简体   繁体   中英

Using a Tensorflow Pretrained model

I am trying to use a model with pretrained weights from tensorflow

I am a bit lost on how I should load it to generate predictions. I want to make object detections on an image using faster_rcnn model.

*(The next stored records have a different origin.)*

(* ===== verification/Pages.v ===== *)
(** * Pages: the pagination of cosmos-sdk over a prefix store

    What x/clp and x/margin ask of types/query, its laws, a reference instance of them, and what
    a client sees who walks a listing page by page. *)

From S2P Require Import Prelude Sdk Rat Bank Keepers ClpTypes ClpMath ClpKeeper.
Local Open Scope Z_scope.

(** ** Library code *)
(** [query.PageRequest] and [query.PageResponse]; a nil request is [None]. *)
Record PageRequest := mkPageRequest {
  pg_Key : string; pg_Offset : Z; pg_Limit : Z; pg_CountTotal : bool; pg_Reverse : bool
}.
#[export] Instance PageRequest_settable : Settable PageRequest := λ p,
  mkPageRequest p.(pg_Key) p.(pg_Offset) p.(pg_Limit) p.(pg_CountTotal) p.(pg_Reverse).
Record PageResponse := mkPageResponse { NextKey : string; Total : Z }.
Definition limit_page (limit : Z) : PageRequest := mkPageRequest "" 0 limit false false.
(** [query.Paginate] over the entries of a prefix store; and the calls of its callback that
    [query.FilteredPaginate] makes, each with the flag that says whether the page takes the hit. *)
Class Pages := {
  Paginate {V} : list (string * V) → PageRequest → res (list V * PageResponse);
  FilteredCalls {V} : list (string * V) → PageRequest → (V → bool → bool)
    → res (list (V * bool) * PageResponse)
}.
(** The hits that the page takes, with the values that the callback then adds to its list. *)
Definition taken {V} (f : V → bool → bool) (calls : list (V * bool)) : list V :=
  (filter (λ c, c.2 && f c.1 c.2 = true) calls).*1.
(** The values of the first entries, and the key of the entry after them, if there is one. *)
Definition page_of {V} (limit : nat) (entries : list (string * V)) : list V * string :=
  ((take limit entries).*2, match drop limit entries with (k, _) :: _ => k | [] => "" end).
(** A page begins at the first entry, or at the entry of the key asked for; with a limit only a
    filtered page is [FilteredPaginate]; without a key an offset passes over as many hits. *)
Class PagesLaws `(Pages) `(Paginator) : Prop := {
  paginate_first {V} (entries : list (string * V)) limit : 0 < limit < 2 ^ 63 →
    ∃ total, Paginate entries (limit_page limit)
      = Ok ((page_of (Z.to_nat limit) entries).1, mkPageResponse (page_of (Z.to_nat limit) entries).2 total);
  paginate_next {V} (before after : list (string * V)) k v limit : 0 < limit < 2 ^ 63 → k ≠ "" →
    NoDup (before ++ (k, v) :: after).*1 →
    let page := page_of (Z.to_nat limit) ((k, v) :: after) in
    ∃ total, Paginate (before ++ (k, v) :: after) (limit_page limit <| pg_Key := k |>)
      = Ok (page.1, mkPageResponse page.2 total);
  filtered_limit {V} (entries : list (string * V)) limit f :
    (λ p, taken (λ v _, f v) p.1) <$> FilteredCalls entries (limit_page limit) (λ v _, f v)
    = FilteredPaginate entries limit f;
  filtered_offset {V} (entries : list (string * V)) page f calls resp before v after :
    page.(pg_Key) = "" → FilteredCalls entries page f = Ok (calls, resp) →
    calls = before ++ (v, true) :: after →
    page.(pg_Offset) <= Z.of_nat (length (filter (λ c, f c.1 c.2 = true) before))
}.

(** The entries of [prefix.NewStore]: those whose keys begin with the prefix, without it. *)
Definition prefix_store {V} (p : string) (m : gmap string V) : list (string * V) :=
  (λ e, (String.substring (String.length p) (String.length e.1 - String.length p) e.1, e.2))
    <$> filter (λ e : string * V, String.prefix p e.1 = true) (kv_iter m).
Lemma substring_app a b : String.substring (String.length a) (String.length b) (a +:+ b) = b.
Proof.
  induction a as [|x a IH]; [|exact IH]. rewrite string_app_nil.
  induction b as [|y b IHb]; simpl in *; [done|]. by rewrite IHb.
Qed.
Lemma prefix_app_self a b : String.prefix a (a +:+ b) = true.
Proof.
  induction a as [|x a IH]; [by destruct b|]. rewrite string_app_cons. simpl.
  by destruct (Ascii.ascii_dec x x).
Qed.
Lemma filter_id {A} (P : A → Prop) `{∀ x, Decision (P x)} (l : list A) : Forall P l → filter P l = l.
Proof. induction 1; [done|]. rewrite filter_cons, decide_True by done. by f_equal. Qed.
Lemma prefix_inv a k : String.prefix a k = true → ∃ rest, k = a +:+ rest.
Proof.
  revert k. induction a as [|x a IH]; intros k; [by exists k|]. destruct k as [|y k]; [done|]. simpl.
  destruct (Ascii.ascii_dec x y) as [->|]; [|done]. intros [rest ->]%IH. by exists rest.
Qed.
Section prefix_store.
Context {V : Type} (m : gmap string V) (p : string).
Lemma prefix_store_entries :
  filter (λ e : string * V, String.prefix p e.1 = true) (kv_iter m)
  = (λ e, (p +:+ e.1, e.2)) <$> prefix_store p m.
Proof.
  unfold prefix_store. induction (kv_iter m) as [|[k v] l IH]; [done|]. rewrite filter_cons. case_decide as E; [|done].
  csimpl. rewrite <- IH. f_equal. simpl in E. apply prefix_inv in E as [rest ->].
  by rewrite string_length_app, (Nat.add_comm (String.length p)), Nat.add_sub, substring_app.
Qed.
Lemma prefix_store_key k v : (k, v) ∈ prefix_store p m ↔ m !! (p +:+ k) = Some v.
Proof.
  assert ((p +:+ k, v) ∈ filter (λ e : string * V, String.prefix p e.1 = true) (kv_iter m)
          ↔ m !! (p +:+ k) = Some v) as <-.
  { rewrite list_elem_of_filter, elem_of_kv_iter. simpl. pose proof (prefix_app_self p k). tauto. }
  rewrite prefix_store_entries, list_elem_of_fmap. split; [by exists (k, v)|].
  by intros ([k' v'] & [= ->%(inj (String.append p)) ->] & H).
Qed.
Lemma prefix_store_nodup : NoDup (prefix_store p m).*1.
Proof.
  apply (NoDup_fmap_1 (λ k, p +:+ k)). rewrite <- list_fmap_compose.
  apply (sublist_NoDup _ _ (kv_keys_nodup m)).
  assert ((λ k, p +:+ k) ∘ fst <$> prefix_store p m
          = (filter (λ e : string * V, String.prefix p e.1 = true) (kv_iter m)).*1) as ->.
  { rewrite prefix_store_entries, <- list_fmap_compose. done. }
  apply fmap_sublist, sublist_filter.
Qed.
(** Cutting off a prefix that all keys have loses no value. *)
Lemma prefix_store_values : (∀ k v, m !! k = Some v → ∃ rest, k = p +:+ rest) →
  (prefix_store p m).*2 = kv_values m.
Proof.
  intros Hk. unfold kv_values. assert (filter (λ e : string * V, String.prefix p e.1 = true) (kv_iter m) = kv_iter m) as E.
  { apply filter_id, Forall_forall. intros [k v] Hin%elem_of_kv_iter. apply Hk in Hin as [rest ->]. apply prefix_app_self. }
  rewrite <- E, prefix_store_entries, <- list_fmap_compose. by apply list_fmap_ext.
Qed.
End prefix_store.

(** ** Walking a listing *)
(** A client asks for the first page, and then from the key it was given until there is none. *)
Inductive pages_walked {V} (ask : PageRequest → res (list V * string)) (limit : Z)
    : string → list V → Prop :=
| walk_ends key page : ask (limit_page limit <| pg_Key := key |>) = Ok (page, "") →
    pages_walked ask limit key page
| walk_on key page next rest : ask (limit_page limit <| pg_Key := key |>) = Ok (page, next) → next ≠ "" →
    pages_walked ask limit next rest → pages_walked ask limit key (page ++ rest).

Section walk.
Context `{PL : PagesLaws} {V : Type} (all : list (string * V)).
Hypothesis Hdistinct : NoDup all.*1.
(** What a listing answers: the values and the next key. *)
Definition shown (r : list V * PageResponse) : list V * string := (r.1, r.2.(NextKey)).

(** The page from a key on, for the first page and for the later ones. *)
Lemma Paginate_from before entries limit : 0 < limit < 2 ^ 63 →
  before ++ entries = all → Forall (λ e, e.1 ≠ "") entries →
  let key := match before, entries with _ :: _, (k, _) :: _ => k | _, _ => "" end in
  before = [] ∨ entries ≠ [] →
  ∃ total, Paginate all (limit_page limit <| pg_Key := key |>)
    = Ok ((page_of (Z.to_nat limit) entries).1, mkPageResponse (page_of (Z.to_nat limit) entries).2 total).
Proof.
  intros Hl E Hk key He. pose proof Hdistinct as Hnd. rewrite <- E in *. subst key.
  destruct before as [|b before]; [by apply paginate_first|].
  destruct entries as [|[k v] entries]; [by destruct He|]. inversion_clear Hk as [|? ? Hk1 _].
  exact (paginate_next (b :: before) entries k v limit Hl Hk1 Hnd).
Qed.
(** A listing that answers the pages of a store shows all of it, once and in order. *)
Lemma walk_from ask limit : 0 < limit < 2 ^ 63 →
  (∀ key p, Paginate all (limit_page limit <| pg_Key := key |>) = Ok p →
     ask (limit_page limit <| pg_Key := key |>) = Ok (shown p)) →
  ∀ n before entries, (length entries <= n)%nat →
  before ++ entries = all → Forall (λ e, e.1 ≠ "") entries → before = [] ∨ entries ≠ [] →
  pages_walked ask limit (match before, entries with _ :: _, (k, _) :: _ => k | _, _ => "" end) entries.*2.
Proof.
  intros Hl Hask n. induction n as [|n IH]; intros before entries Hlen E Hk He.
  all: destruct (Paginate_from _ _ limit Hl E Hk He) as (total & Hp).
  all: pose proof (Hask _ _ Hp) as Hq; unfold shown, page_of in Hq; simpl in Hq.
  { destruct entries; [|simpl in *; lia]. rewrite take_nil, drop_nil in Hq. by apply walk_ends. }
  destruct (drop (Z.to_nat limit) entries) as [|[k v] more] eqn:Ed.
  - rewrite take_ge in Hq. 2: { apply (f_equal length) in Ed. rewrite length_drop in Ed. simpl in Ed. lia. }
    by apply walk_ends.
  - pose proof (take_drop (Z.to_nat limit) entries) as Hs. rewrite Ed in Hs.
    assert (Z.to_nat limit ≠ 0%nat) as Hn0 by lia.
    assert (take (Z.to_nat limit) entries ≠ []) as Hfront.
    { intros Ht. destruct entries, (Z.to_nat limit); done. }
    assert (length ((k, v) :: more) <= n)%nat as Hlen2.
    { rewrite <- Ed, length_drop. lia. }
    clear Ed Hp. set (front := take (Z.to_nat limit) entries) in *. clearbody front. subst entries.
    rewrite fmap_app. rewrite app_assoc in E. apply Forall_app in Hk as [_ Hk].
    refine (walk_on _ _ _ _ _ _ Hq _ _); [by inversion Hk|].
    specialize (IH (before ++ front) ((k, v) :: more) Hlen2 E Hk (or_intror (λ H, nil_cons (eq_sym H)))).
    by destruct before, front.
Qed.
Lemma walk_all ask limit : 0 < limit < 2 ^ 63 → Forall (λ e, e.1 ≠ "") all →
  (∀ key p, Paginate all (limit_page limit <| pg_Key := key |>) = Ok p →
     ask (limit_page limit <| pg_Key := key |>) = Ok (shown p)) →
  pages_walked ask limit "" all.*2.
Proof.
  intros Hl Hk Hask.
  exact (walk_from ask limit Hl Hask _ [] all (le_n _) eq_refl Hk (or_introl eq_refl)).
Qed.
End walk.

(** ** A reference instance *)
(** Pages as cosmos-sdk cuts them. *)
Fixpoint entries_from {V} (key : string) (entries : list (string * V)) : list (string * V) :=
  match entries with
  | [] => []
  | (k, v) :: rest => if String.eqb k key then (k, v) :: rest else entries_from key rest
  end.
Definition cut {V} (entries : list (string * V)) (p : PageRequest) : list V * PageResponse :=
  let start := if String.eqb p.(pg_Key) "" then drop (Z.to_nat p.(pg_Offset)) entries
               else entries_from p.(pg_Key) entries in
  let page := page_of (Z.to_nat p.(pg_Limit)) start in
  (page.1, mkPageResponse page.2 (Z.of_nat (length entries))).
(** The calls of the callback: a hit is taken when [offset] hits came before it and the page is
    not full; at [stop] hits the listing ends. *)
Fixpoint calls_from {V} (f : V → bool → bool) (offset limit stop hits : Z) (entries : list (string * V))
    : list (V * bool) :=
  match entries with
  | [] => []
  | (_, v) :: rest =>
      let accumulate := (offset <=? hits) && (hits <? offset + limit) in
      let hits := hits + (if f v accumulate then 1 else 0) in
      (v, accumulate) :: (if hits =? stop then [] else calls_from f offset limit stop hits rest)
  end.
(** One hit after the page, in 64 bits; never when the total is asked for. *)
Definition stop_at (p : PageRequest) : Z :=
  if p.(pg_CountTotal) then -1 else uint64 (p.(pg_Offset) + p.(pg_Limit) + 1).
#[export] Instance ref_pages : Pages := {
  Paginate V entries p := Ok (cut entries p);
  FilteredCalls V entries p f :=
    let start := if String.eqb p.(pg_Key) "" then entries else entries_from p.(pg_Key) entries in
    let offset := if String.eqb p.(pg_Key) "" then p.(pg_Offset) else 0 in
    let calls := calls_from f offset p.(pg_Limit) (stop_at p) 0 start in
    Ok (calls, mkPageResponse "" (Z.of_nat (length calls)))
}.
Lemma entries_from_key {V} before k (v : V) after : NoDup (before ++ (k, v) :: after).*1 →
  entries_from k (before ++ (k, v) :: after) = (k, v) :: after.
Proof.
  induction before as [|[k' v'] before IH]; csimpl; [by rewrite String.eqb_refl|].
  intros [Hn Hd]%NoDup_cons. destruct (String.eqb_spec k' k) as [->|]; [|by apply IH].
  destruct Hn. rewrite fmap_app. apply elem_of_app. right. apply list_elem_of_here.
Qed.
Lemma calls_taken {V} (f : V → bool) limit stop (entries : list (string * V)) hits :
  0 <= hits → limit < stop ∨ stop < hits →
  taken (λ v _, f v) (calls_from (λ v _, f v) 0 limit stop hits entries)
  = take (Z.to_nat (limit - hits)) (filter (λ v, f v = true) entries.*2).
Proof.
  unfold taken. revert hits. induction entries as [|[k v] entries IH]; intros hits Hh Hs; [symmetry; apply take_nil|].
  csimpl. rewrite (proj2 (Z.leb_le 0 hits) Hh), (Z.add_0_l limit), !filter_cons. simpl.
  destruct (Z.eqb_spec (hits + (if f v then 1 else 0)) stop) as [E|E].
  - assert (limit <= hits) by (destruct (f v); lia).
    rewrite (proj2 (Z.ltb_ge hits limit)) by lia. simpl.
    by replace (Z.to_nat (limit - hits)) with 0%nat by lia.
  - destruct (f v) eqn:Ef; simpl; destruct (Z.ltb_spec hits limit); repeat case_decide; try done;
      csimpl; rewrite IH by lia.
    + replace (Z.to_nat (limit - hits)) with (S (Z.to_nat (limit - (hits + 1)))) by lia. done.
    + by replace (Z.to_nat (limit - hits)) with 0%nat by lia; replace (Z.to_nat (limit - (hits + 1))) with 0%nat by lia.
    + by rewrite Z.add_0_r.
    + by rewrite Z.add_0_r.
Qed.
Lemma calls_offset {V} f offset limit stop (entries : list (string * V)) before v after hits :
  calls_from f offset limit stop hits entries = before ++ (v, true) :: after →
  offset <= hits + Z.of_nat (length (filter (λ c, f c.1 c.2 = true) before)).
Proof.
  revert hits before. induction entries as [|[k x] entries IH]; intros hits before; simpl; [by destruct before|].
  destruct before as [|b before]; simpl; intros E; injection E as E1 E2.
  { apply andb_true_iff in E2 as [E2%Z.leb_le _]. simpl. lia. }
  subst b. case_match; [by destruct before|].
  apply IH in E2. rewrite filter_cons. simpl. destruct (f x _) eqn:Ef; case_decide; try done; simpl; lia.
Qed.
Lemma calls_sublist {V} f offset limit stop hits (entries : list (string * V)) :
  (calls_from f offset limit stop hits entries).*1 `sublist_of` entries.*2.
Proof.
  revert hits. induction entries as [|[k v] entries IH]; intros hits; [done|]. csimpl.
  apply sublist_skip. case_match; [apply sublist_nil_l|apply IH].
Qed.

For the model faster_rcnn_inception_resnet_v2_atrous_lowproposals_oid_2018_01_28 I have the following files :

|   checkpoint
|   frozen_inference_graph.pb
|   model.ckpt.data-00000-of-00001
|   model.ckpt.index
|   model.ckpt.meta
|   pipeline.config
|
\---saved_model
    |   saved_model.pb
    |
    \---variables

Here is my attempt to load the model and generate some predictions :

import tensorflow as tf
import cv2

model_folder = "faster_rcnn_inception_resnet_v2_atrous_lowproposals_oid_2018_01_28"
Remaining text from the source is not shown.